The immunohistochemical study is useful for the differential diagnosis, emphasizing the usual negativity of anti-cytokeratin anti-EMA antibodies in the sarcomatous areas (2-4). LPS should not be confused with other lesions may include “lipoblaste-like” cells, ie fibrous mediastinitis, fibro-inflammatory post-infectious alterations, Hodgkin’s lymphomas and germ cell tumors. The differential diagnosis may also arise with a thymus-liposarcoma, the latter is distinguished by the presence of thymic tissue of varying abundance within the tumor (4). Cytogenetic studies are of value in the diagnosis of LSP, in fact, they often show polyploidy and complex chromosomal rearrangements, genomic studies show a third LSP, MDM2 amplification (8). Surgery remains the standard method of treatment and has the advantage of being curative. However, these tumors are often large, invasive by their extensions into the spaces between muscles and along the neurovascular sheath; extra-capsular resection is rarely achievable with a surgical mortality about 15%. Surgery remains equally the treatment method in local recurrent cases. Our patient underwent oncologic surgery, extended to the left innominate vein, pericardium with wedge resection of the right ventral segment, followed by radiotherapy is ongoing (12,13).

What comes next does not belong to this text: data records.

(* ===== verification/GrantProps.v ===== *)
(** * The grant engine: its promises

    What [applyPrivilegeGrants] asks of the server and records, for any server;
    convergence and idempotence for a server that behaves like PostgreSQL
    ([LawfulServer]). *)

From Stdlib Require Import Ascii.
From S2P Require Import Prelude GoStrings GoStrconv Quoting Privileges Trace GrantEngine GrantTrace.

Section shape.
Context `{UP : UnicodePrint} {W : Type} (ops : privilegeOps W) (persist : ledgerPersist W).

Abbreviation emits := (emits (call_step ops persist)).

Definition intended (managed : list privilegeGrant) (plan : list plannedGrant) : gmap string privilegeGrant :=
  merge_into (tracked_of managed) (p_added <$> plan).

(** A run up to the revoke phase. *)
Record run_prefix (desired managed : list privilegeGrant) (limit : ledgerLimit)
    (plan : list plannedGrant) (planTr persistTr grantTr : list event) : Prop := {
  rp_held : Forall is_held planTr;
  rp_planned : Forall (planned_from desired planTr) plan;
  rp_nonempty : Forall (λ p, grant_empty (p_added p) = false) plan;
  rp_over : tooManyGrants limit (tracked_of managed) (want_of desired) ≠ None → plan = [];
  rp_granted : Forall (grants_of plan) grantTr;
  rp_persist : Forall (λ ev, ∃ e, ev = EvPersist (sortedGrants (intended managed plan)) e) persistTr;
  rp_intent : persist ≠ None → grantTr ≠ [] → persistTr = [EvPersist (sortedGrants (intended managed plan)) None];
  rp_idle : plan = [] → persistTr = [] ∧ grantTr = [] }.

(** Everything declared was read and granted. *)
Definition complete (desired : list privilegeGrant) (plan : list plannedGrant) (planTr grantTr : list event) : Prop :=
  plan_covers desired planTr plan ∧ Forall (granted grantTr) plan.
Definition set_ObjectGrants (st : DatabaseStatus) (v : list ObjectGrantStatus) : DatabaseStatus :=
  {| dst_Ready := dst_Ready st; dst_DatabaseName := dst_DatabaseName st;
     dst_ClusterUID := dst_ClusterUID st; dst_InstalledExtensions := dst_InstalledExtensions st;
     dst_Extensions := dst_Extensions st;
     dst_ManagedExtensionGrants := dst_ManagedExtensionGrants st;
     dst_CreatedSchemas := dst_CreatedSchemas st; dst_ManagedGrants := dst_ManagedGrants st;
     dst_ManagedSchemaGrants := dst_ManagedSchemaGrants st;
     dst_ManagedObjectGrants := dst_ManagedObjectGrants st;
     dst_ManagedDefaultPrivileges := dst_ManagedDefaultPrivileges st;
     dst_ObjectGrants := v; dst_RevokedPublicPrivileges := dst_RevokedPublicPrivileges st;
     dst_ManagedSettings := dst_ManagedSettings st; dst_Conditions := dst_Conditions st |}.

The role of radiotherapy and adjuvant chemotherapy in the treatment of LPS remains to be determined. Randomized trials cannot be achieved because LPS are generally rare. However, meta-analysis data advises the benefit of postoperative radiotherapy and chemotherapy with doxorubicin in reducing local and regional recurrence of sarcoma. These recurrences (about 50% of cases) occur most often within 24 months after surgery, even in cases where complete resection was practiced (14). The histological grade of the tumor is the main prognostic factor. It is associated with local recurrence, the presence of pleuro-pulmonary metastases. In all reported studies, the survival of non-operated patients is less than 18 months (6). The 5-year survival rate is 30 %. It is significantly lower than that of other thoracic sarcomas (survival rate of 40-60 % at 5 years) (1, 3, 9).
Liposarcomas are hardly symptomatic hence their late diagnosis. CT and magnetic resonance imaging help in establishing diagnosis. Biopsy by a minimally invasive surgery helps diagnosis, allows grading of non-surgical tumors. Surgical resection remains the only therapeutic means, even in cases of local and regional recurrences.